Records for this task →
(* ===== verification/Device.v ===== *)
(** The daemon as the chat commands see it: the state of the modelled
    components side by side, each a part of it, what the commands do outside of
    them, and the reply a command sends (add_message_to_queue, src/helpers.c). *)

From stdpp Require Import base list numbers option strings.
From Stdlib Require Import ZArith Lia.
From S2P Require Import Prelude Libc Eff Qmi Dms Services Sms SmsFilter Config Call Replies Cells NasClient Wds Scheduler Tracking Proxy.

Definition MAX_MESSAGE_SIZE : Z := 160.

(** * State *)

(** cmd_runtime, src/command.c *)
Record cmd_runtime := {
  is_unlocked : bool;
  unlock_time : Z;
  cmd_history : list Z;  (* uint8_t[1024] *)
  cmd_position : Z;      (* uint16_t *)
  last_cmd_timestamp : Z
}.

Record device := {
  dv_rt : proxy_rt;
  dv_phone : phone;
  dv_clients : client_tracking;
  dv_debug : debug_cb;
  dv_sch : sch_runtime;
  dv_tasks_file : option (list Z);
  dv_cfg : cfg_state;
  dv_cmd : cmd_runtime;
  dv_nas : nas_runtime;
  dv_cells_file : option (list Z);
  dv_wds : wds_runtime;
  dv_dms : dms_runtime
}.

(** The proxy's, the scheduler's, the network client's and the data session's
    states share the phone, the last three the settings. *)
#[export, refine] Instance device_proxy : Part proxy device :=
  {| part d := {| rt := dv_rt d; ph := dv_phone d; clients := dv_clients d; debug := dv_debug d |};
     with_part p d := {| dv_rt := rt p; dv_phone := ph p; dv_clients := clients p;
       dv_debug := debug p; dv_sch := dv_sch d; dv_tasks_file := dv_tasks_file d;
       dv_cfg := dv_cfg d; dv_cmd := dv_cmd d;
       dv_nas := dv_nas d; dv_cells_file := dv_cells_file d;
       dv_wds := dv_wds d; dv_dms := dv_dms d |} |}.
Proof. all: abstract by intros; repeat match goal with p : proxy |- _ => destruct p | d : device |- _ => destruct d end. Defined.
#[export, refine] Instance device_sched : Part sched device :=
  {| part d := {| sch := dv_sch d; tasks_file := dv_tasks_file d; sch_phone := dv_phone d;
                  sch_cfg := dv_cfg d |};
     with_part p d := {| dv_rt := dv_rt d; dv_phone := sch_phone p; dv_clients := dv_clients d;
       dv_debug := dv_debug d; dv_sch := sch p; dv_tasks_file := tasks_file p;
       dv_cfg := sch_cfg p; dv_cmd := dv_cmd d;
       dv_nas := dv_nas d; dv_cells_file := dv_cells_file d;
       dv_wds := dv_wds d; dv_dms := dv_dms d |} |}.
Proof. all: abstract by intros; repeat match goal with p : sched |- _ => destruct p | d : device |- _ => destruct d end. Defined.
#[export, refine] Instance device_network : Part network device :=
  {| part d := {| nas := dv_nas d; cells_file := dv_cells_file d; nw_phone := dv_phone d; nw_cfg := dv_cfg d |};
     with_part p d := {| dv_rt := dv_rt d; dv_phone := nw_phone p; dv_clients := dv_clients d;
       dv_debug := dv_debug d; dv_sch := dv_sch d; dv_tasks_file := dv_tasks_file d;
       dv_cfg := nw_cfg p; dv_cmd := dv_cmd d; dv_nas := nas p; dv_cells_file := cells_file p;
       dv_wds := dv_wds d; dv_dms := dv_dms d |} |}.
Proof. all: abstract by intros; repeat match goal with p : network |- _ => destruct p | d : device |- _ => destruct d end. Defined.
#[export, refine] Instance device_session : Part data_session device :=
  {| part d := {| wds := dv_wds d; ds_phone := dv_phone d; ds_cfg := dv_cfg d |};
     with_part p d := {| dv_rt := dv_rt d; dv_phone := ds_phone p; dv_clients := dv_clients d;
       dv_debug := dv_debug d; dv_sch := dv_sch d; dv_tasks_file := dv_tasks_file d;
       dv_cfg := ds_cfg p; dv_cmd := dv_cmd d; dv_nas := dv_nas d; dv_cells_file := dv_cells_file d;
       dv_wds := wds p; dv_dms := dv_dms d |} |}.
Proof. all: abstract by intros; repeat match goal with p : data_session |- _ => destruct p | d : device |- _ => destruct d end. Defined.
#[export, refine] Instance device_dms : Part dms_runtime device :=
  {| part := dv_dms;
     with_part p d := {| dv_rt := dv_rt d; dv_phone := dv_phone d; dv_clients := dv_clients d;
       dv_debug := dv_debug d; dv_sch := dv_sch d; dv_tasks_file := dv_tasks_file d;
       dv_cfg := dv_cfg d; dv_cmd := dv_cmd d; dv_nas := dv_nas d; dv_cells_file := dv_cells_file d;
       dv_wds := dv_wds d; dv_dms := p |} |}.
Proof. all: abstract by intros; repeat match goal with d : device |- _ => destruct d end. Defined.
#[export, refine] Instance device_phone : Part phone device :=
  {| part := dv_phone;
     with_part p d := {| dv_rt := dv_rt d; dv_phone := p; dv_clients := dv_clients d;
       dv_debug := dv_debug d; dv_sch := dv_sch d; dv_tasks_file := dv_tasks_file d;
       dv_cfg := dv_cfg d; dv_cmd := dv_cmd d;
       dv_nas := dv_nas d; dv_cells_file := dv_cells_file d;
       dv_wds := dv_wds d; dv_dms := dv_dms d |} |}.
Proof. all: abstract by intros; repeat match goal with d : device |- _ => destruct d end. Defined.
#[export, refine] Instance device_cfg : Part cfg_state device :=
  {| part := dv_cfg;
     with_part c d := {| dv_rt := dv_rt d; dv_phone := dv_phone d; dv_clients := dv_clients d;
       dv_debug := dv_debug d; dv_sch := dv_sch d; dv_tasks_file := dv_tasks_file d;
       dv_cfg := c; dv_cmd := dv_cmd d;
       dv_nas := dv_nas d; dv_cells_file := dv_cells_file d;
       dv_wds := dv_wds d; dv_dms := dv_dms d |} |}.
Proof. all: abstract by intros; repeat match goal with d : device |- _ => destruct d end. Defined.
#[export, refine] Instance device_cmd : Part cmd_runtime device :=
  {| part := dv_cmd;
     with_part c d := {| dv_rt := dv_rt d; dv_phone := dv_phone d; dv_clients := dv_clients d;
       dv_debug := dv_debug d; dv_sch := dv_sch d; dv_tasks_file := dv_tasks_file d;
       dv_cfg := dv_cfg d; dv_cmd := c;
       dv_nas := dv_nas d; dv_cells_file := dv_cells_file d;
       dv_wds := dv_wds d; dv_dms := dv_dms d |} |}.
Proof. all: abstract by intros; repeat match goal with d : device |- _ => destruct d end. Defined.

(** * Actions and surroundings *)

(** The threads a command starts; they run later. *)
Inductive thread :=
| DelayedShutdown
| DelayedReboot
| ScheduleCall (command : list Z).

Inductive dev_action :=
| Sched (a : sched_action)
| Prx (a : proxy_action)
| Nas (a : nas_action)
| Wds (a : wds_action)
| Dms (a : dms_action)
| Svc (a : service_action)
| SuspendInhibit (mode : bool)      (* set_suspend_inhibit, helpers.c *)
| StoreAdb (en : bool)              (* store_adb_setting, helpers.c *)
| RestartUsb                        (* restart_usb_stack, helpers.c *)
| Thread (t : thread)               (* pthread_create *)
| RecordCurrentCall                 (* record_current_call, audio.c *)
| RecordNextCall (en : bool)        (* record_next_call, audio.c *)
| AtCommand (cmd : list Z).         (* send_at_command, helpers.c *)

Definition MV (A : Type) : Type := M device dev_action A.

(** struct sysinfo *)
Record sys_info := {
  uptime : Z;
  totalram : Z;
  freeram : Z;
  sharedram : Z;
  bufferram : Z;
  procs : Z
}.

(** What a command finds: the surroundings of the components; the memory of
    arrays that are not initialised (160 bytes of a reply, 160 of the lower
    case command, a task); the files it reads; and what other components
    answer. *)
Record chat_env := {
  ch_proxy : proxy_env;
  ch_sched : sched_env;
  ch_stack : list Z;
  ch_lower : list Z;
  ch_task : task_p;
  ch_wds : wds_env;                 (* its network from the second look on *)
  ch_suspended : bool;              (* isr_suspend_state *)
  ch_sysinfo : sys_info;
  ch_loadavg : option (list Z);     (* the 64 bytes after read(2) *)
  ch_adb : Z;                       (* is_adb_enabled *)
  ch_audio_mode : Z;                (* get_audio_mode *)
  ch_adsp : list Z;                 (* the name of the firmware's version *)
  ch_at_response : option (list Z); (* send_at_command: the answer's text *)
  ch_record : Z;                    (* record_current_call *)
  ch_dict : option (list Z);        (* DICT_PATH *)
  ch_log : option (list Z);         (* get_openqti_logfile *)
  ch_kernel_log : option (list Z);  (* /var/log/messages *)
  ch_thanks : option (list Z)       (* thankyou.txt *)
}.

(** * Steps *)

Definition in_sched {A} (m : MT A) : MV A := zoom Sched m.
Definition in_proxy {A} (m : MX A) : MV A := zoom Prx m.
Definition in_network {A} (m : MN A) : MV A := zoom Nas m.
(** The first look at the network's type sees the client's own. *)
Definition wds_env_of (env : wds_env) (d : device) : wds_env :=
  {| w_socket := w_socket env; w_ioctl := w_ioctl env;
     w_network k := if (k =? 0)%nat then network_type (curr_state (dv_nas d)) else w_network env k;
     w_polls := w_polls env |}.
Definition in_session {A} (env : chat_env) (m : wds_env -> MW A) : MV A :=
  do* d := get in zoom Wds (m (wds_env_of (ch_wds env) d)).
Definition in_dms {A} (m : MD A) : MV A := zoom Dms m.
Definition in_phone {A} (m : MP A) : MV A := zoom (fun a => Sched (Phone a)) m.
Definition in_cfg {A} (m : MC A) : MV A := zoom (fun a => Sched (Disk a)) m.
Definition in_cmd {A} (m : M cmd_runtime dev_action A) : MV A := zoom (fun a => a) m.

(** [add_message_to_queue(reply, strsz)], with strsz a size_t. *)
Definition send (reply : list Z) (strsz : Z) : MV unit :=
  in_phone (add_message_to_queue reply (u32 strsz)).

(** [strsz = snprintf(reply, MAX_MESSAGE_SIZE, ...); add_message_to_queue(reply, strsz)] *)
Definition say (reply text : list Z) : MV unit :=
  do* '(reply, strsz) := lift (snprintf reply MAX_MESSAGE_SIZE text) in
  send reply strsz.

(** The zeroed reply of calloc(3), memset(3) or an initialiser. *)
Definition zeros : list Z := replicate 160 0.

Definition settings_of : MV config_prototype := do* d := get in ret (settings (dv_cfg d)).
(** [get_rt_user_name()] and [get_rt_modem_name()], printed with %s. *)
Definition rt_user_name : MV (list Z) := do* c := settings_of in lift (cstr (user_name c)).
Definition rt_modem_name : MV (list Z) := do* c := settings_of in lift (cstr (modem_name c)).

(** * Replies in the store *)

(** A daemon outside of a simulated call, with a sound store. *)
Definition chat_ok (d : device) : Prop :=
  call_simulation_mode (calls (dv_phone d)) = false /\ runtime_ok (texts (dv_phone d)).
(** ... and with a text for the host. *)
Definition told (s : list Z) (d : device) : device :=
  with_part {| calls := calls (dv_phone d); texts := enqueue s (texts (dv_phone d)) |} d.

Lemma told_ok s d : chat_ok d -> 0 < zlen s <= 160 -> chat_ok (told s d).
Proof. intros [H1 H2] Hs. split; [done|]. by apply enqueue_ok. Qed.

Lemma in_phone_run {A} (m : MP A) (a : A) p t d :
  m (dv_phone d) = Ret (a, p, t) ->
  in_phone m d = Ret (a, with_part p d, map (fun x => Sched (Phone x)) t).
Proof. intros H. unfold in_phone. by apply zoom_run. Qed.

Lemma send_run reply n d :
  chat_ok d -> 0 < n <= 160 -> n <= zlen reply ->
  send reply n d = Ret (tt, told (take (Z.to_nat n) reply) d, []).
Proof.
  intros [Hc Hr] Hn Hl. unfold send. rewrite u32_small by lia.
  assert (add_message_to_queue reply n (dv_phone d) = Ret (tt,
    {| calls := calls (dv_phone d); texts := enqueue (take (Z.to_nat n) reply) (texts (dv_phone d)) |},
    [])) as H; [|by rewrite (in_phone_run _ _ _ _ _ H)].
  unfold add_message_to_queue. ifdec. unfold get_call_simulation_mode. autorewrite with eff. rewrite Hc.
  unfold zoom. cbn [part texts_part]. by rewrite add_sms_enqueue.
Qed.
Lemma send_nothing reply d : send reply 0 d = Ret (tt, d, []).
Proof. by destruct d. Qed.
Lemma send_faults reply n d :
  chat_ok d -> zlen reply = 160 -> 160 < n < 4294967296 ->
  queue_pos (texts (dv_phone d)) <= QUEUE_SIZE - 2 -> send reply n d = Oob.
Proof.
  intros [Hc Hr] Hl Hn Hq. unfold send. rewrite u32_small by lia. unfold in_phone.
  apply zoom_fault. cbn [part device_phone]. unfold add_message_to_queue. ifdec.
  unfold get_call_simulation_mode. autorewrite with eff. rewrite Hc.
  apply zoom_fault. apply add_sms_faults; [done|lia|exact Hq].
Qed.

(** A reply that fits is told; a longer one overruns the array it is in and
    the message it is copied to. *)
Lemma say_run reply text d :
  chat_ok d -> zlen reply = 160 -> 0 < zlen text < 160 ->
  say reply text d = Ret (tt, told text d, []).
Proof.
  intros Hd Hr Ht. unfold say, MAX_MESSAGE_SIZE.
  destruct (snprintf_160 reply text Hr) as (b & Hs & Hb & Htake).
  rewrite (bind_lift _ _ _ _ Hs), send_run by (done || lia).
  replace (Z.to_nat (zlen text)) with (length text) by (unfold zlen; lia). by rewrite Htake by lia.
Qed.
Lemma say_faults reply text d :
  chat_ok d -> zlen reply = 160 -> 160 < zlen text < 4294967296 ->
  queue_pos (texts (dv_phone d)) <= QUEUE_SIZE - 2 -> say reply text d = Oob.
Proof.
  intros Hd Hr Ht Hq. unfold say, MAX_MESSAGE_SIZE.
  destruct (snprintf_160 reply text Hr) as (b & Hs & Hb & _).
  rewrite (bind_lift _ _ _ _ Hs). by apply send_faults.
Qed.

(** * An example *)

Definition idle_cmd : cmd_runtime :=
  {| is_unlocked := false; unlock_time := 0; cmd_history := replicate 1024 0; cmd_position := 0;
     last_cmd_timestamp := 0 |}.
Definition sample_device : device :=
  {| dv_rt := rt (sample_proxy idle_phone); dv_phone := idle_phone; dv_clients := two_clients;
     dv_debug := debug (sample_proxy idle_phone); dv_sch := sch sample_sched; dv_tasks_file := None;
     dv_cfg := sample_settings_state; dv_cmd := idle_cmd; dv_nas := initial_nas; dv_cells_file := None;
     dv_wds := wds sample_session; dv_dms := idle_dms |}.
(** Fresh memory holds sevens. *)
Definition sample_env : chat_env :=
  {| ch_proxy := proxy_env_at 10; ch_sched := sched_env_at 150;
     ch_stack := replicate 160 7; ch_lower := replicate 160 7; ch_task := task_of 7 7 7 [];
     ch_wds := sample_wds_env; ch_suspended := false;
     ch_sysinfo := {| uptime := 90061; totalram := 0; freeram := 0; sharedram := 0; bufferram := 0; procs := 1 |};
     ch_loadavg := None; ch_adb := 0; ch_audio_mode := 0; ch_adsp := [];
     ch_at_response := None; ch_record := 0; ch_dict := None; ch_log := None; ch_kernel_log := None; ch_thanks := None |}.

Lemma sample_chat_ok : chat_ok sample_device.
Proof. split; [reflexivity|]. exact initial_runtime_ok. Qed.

* * *

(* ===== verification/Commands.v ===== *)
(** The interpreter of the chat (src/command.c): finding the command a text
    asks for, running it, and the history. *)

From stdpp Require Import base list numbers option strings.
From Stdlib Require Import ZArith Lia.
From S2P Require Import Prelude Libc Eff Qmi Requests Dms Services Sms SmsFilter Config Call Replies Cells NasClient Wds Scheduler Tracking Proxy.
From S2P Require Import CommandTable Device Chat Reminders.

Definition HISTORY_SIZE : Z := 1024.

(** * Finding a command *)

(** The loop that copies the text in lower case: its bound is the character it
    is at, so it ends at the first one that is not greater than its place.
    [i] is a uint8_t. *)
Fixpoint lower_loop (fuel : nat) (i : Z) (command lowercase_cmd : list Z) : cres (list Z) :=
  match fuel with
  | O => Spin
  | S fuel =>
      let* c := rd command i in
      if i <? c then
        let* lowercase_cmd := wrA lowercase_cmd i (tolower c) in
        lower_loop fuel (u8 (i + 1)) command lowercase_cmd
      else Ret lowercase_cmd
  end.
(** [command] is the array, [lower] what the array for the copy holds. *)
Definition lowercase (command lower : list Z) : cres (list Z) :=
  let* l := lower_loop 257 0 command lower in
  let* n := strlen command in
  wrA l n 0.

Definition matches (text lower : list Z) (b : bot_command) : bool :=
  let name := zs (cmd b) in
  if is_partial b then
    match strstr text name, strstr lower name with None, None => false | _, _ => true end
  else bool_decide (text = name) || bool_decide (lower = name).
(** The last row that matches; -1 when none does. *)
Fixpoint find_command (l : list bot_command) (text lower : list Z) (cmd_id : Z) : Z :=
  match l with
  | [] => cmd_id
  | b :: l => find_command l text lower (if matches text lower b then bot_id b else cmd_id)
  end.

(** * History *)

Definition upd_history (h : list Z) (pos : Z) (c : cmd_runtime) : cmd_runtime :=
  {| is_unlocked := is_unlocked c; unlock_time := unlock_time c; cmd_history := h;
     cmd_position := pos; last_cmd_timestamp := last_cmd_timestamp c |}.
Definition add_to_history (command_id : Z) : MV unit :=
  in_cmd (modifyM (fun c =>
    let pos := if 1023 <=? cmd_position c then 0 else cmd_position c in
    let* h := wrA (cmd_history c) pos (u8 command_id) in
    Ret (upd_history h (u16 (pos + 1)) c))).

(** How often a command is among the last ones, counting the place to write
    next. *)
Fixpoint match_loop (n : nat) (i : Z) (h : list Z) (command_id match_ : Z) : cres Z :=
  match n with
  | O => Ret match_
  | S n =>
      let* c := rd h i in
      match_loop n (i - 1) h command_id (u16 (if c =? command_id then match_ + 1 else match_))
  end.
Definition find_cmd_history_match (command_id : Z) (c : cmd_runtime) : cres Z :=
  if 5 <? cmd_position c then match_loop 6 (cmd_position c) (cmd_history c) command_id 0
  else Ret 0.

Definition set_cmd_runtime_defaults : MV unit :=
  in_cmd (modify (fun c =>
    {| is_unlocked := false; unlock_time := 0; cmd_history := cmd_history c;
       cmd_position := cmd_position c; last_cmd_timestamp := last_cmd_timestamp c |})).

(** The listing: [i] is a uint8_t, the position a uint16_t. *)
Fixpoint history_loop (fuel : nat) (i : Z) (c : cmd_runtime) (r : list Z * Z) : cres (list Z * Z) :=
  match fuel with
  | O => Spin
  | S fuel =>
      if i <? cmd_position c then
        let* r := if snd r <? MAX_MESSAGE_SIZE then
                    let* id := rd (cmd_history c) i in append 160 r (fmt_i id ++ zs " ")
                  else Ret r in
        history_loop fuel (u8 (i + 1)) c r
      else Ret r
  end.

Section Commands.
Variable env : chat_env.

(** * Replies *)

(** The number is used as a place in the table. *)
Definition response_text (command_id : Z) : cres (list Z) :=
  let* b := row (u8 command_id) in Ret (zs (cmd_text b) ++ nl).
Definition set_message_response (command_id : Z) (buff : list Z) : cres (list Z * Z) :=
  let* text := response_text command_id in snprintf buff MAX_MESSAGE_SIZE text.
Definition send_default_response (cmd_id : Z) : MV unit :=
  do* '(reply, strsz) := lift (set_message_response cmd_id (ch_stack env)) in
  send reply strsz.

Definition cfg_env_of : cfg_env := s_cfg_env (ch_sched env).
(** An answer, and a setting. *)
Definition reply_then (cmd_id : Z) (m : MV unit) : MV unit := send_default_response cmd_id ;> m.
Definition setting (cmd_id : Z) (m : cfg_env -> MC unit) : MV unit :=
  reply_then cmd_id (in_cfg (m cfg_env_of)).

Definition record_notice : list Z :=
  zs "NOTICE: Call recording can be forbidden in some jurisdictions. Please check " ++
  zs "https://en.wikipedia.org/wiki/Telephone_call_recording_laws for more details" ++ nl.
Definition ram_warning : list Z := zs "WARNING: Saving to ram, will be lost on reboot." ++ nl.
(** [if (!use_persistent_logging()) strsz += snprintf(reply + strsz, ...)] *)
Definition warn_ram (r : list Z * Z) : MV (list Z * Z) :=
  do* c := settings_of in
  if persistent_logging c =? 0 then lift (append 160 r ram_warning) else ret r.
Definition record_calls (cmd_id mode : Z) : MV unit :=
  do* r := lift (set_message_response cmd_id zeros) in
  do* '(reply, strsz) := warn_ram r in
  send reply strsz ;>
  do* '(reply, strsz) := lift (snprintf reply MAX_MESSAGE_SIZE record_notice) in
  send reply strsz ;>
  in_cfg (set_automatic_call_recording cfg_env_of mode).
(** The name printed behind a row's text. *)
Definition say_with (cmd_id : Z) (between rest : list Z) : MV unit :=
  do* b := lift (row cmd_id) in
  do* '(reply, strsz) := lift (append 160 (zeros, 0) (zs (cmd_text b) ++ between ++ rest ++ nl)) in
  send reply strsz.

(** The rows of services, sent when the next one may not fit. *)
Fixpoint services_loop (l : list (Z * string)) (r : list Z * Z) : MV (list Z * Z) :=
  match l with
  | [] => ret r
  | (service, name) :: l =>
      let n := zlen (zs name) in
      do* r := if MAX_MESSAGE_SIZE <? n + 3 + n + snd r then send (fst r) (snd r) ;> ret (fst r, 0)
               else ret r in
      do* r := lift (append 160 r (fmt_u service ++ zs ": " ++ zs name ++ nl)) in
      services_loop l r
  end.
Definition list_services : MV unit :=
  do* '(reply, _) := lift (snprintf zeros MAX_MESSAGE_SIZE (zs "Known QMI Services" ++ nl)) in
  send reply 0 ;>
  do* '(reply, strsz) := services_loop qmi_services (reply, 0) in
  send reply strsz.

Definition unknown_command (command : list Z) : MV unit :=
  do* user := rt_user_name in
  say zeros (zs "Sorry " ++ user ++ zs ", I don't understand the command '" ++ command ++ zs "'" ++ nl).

What you have to do → Using the material above, report each line where "bytes" occurs.

Exercise result →
    arrays that are not initialised (160 bytes of a reply, 160 of the lower
  ch_loadavg : option (list Z);     (* the 64 bytes after read(2) *)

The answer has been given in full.